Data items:
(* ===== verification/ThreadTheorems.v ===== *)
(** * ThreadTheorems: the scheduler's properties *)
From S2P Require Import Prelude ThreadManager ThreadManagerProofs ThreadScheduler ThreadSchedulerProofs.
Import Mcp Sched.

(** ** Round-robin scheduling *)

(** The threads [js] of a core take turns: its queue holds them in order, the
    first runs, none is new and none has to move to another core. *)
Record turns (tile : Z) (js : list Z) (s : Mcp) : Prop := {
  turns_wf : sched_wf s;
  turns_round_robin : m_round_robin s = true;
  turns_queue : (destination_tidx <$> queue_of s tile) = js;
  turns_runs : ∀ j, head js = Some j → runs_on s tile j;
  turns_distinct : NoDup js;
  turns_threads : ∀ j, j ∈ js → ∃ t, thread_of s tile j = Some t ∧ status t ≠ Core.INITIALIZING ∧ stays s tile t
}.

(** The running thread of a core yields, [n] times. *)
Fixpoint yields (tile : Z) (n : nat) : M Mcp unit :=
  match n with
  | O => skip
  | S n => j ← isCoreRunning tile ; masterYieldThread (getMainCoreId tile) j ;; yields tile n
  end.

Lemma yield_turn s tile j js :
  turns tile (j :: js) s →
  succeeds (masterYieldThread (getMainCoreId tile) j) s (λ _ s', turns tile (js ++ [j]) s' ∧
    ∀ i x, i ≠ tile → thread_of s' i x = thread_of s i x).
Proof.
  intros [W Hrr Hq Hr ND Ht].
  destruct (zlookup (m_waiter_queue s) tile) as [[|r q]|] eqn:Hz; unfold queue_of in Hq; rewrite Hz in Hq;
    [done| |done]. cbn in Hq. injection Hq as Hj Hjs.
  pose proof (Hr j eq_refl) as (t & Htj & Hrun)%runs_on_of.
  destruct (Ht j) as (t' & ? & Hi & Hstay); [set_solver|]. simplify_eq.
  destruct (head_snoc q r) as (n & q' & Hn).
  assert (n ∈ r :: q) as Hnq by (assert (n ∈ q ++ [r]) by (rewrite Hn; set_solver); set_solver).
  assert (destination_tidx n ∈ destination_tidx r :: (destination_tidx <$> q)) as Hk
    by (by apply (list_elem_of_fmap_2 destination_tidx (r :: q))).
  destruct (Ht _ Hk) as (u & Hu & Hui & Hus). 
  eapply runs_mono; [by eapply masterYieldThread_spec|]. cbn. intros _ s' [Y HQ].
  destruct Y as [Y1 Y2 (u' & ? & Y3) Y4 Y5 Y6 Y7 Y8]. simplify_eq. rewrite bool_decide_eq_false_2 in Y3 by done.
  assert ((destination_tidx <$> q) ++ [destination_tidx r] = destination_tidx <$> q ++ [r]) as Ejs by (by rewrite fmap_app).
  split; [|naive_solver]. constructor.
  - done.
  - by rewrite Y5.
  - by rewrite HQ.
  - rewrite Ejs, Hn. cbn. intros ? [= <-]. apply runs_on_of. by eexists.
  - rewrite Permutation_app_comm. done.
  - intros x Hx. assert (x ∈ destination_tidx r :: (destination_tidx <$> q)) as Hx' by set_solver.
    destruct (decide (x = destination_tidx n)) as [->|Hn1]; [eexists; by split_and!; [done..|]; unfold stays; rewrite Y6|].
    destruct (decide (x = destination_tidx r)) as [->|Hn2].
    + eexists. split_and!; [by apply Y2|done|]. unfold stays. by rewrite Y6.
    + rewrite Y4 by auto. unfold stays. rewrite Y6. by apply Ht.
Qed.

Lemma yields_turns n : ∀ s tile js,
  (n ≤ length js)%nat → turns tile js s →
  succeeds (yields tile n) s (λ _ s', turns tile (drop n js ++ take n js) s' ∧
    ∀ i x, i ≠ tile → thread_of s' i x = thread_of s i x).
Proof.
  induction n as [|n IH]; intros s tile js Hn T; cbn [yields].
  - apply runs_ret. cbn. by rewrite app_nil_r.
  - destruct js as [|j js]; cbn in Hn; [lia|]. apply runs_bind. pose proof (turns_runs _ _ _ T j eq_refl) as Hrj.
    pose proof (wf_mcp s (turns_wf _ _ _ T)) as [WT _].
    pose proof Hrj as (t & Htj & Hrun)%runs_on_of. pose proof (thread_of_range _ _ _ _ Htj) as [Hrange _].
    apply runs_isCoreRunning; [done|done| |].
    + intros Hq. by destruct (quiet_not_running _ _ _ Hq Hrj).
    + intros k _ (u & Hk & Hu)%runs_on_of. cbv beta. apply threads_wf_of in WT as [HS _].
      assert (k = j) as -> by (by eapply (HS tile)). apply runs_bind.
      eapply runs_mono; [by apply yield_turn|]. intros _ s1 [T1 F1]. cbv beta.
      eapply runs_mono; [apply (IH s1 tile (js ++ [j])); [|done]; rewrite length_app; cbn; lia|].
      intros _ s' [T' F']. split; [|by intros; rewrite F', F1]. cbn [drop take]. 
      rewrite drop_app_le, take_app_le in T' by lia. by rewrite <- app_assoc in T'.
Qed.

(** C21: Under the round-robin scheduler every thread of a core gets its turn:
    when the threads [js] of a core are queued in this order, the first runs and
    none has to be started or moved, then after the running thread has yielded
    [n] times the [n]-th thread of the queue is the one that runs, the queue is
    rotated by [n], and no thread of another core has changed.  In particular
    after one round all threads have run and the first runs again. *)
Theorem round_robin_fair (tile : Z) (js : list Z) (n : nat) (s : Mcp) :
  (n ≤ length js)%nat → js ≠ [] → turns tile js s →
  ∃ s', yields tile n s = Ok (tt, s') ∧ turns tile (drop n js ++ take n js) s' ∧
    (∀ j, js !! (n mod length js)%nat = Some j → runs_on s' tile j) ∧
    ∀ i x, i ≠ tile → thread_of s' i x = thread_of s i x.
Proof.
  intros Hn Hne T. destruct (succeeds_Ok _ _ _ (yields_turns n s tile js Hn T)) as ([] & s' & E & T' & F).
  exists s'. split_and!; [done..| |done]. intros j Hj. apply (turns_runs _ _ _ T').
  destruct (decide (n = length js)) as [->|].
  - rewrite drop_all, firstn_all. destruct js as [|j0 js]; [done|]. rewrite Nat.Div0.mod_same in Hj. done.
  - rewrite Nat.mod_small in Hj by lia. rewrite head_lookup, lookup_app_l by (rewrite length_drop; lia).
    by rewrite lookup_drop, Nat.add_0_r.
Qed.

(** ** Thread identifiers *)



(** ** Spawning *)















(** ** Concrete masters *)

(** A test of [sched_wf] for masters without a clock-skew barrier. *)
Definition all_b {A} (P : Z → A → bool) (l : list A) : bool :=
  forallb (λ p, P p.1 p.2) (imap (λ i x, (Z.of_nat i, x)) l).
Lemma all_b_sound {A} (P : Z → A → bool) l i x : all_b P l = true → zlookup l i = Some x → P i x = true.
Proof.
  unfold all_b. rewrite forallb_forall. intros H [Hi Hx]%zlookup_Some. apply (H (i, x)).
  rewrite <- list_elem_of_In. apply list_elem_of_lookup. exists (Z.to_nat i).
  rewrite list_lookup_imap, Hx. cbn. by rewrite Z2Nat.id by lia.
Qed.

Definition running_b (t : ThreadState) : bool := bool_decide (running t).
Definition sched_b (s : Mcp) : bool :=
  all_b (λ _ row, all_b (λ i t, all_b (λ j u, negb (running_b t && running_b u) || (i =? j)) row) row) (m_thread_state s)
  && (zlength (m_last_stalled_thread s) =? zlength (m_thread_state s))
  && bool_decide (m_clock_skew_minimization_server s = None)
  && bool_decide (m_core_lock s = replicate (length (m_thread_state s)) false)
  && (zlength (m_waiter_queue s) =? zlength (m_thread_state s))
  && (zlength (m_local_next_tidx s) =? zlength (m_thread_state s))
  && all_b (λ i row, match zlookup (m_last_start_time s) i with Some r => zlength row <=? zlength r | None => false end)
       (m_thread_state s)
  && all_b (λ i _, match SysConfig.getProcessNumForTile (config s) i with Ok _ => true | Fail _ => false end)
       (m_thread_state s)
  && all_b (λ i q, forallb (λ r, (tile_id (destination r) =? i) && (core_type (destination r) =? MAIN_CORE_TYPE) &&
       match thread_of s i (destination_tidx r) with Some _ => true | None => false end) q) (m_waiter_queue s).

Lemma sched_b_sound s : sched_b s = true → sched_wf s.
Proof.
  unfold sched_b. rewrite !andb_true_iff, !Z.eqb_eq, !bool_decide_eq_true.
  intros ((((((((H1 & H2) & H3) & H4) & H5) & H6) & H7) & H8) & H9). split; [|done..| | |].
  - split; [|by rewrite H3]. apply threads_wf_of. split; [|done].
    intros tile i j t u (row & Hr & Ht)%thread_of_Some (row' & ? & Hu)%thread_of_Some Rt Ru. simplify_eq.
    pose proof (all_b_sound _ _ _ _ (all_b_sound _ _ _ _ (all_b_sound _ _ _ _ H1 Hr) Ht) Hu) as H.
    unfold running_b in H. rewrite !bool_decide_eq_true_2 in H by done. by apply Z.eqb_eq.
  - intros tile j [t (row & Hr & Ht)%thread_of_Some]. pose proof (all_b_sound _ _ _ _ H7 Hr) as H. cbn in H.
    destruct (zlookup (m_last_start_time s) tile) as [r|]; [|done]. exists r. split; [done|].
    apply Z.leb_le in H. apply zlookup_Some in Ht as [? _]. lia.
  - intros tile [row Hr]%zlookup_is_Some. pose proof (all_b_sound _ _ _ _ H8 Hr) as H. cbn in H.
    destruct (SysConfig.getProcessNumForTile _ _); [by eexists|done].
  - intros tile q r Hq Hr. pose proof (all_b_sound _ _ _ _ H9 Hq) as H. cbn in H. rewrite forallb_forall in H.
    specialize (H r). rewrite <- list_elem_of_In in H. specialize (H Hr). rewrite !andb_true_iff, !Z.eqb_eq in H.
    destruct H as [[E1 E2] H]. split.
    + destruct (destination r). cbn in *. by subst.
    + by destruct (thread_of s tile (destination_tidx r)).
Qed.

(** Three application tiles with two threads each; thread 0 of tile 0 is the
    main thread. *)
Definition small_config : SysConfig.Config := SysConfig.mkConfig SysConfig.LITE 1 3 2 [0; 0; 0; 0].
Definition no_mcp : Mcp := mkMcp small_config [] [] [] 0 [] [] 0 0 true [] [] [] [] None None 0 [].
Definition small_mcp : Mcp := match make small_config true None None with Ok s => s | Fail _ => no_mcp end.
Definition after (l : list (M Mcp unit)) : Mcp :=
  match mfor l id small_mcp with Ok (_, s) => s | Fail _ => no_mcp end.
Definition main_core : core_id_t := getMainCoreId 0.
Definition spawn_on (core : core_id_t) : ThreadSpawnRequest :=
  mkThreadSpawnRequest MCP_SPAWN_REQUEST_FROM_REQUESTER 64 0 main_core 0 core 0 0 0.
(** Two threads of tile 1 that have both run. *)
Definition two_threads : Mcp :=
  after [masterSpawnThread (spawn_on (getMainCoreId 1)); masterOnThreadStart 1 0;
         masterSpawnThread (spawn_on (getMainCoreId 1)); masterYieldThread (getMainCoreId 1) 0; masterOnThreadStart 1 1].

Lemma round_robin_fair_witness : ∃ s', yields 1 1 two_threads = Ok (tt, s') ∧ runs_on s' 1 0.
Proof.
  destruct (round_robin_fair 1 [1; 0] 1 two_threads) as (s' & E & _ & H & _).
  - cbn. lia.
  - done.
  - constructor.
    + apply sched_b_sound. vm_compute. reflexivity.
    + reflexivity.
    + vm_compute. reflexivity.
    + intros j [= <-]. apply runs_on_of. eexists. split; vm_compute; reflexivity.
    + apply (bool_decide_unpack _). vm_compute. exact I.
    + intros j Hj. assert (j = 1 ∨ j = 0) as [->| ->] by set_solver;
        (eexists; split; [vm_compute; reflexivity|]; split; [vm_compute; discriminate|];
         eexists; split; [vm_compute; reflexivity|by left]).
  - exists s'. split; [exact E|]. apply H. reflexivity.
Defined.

Exercise directions: Your answer must be the lines above from the one containing "Lemma sched_b_sound s" to the one containing "- split; [|by", both included, restated word for word.

Written response:
Lemma sched_b_sound s : sched_b s = true → sched_wf s.
Proof.
  unfold sched_b. rewrite !andb_true_iff, !Z.eqb_eq, !bool_decide_eq_true.
  intros ((((((((H1 & H2) & H3) & H4) & H5) & H6) & H7) & H8) & H9). split; [|done..| | |].
  - split; [|by rewrite H3]. apply threads_wf_of. split; [|done].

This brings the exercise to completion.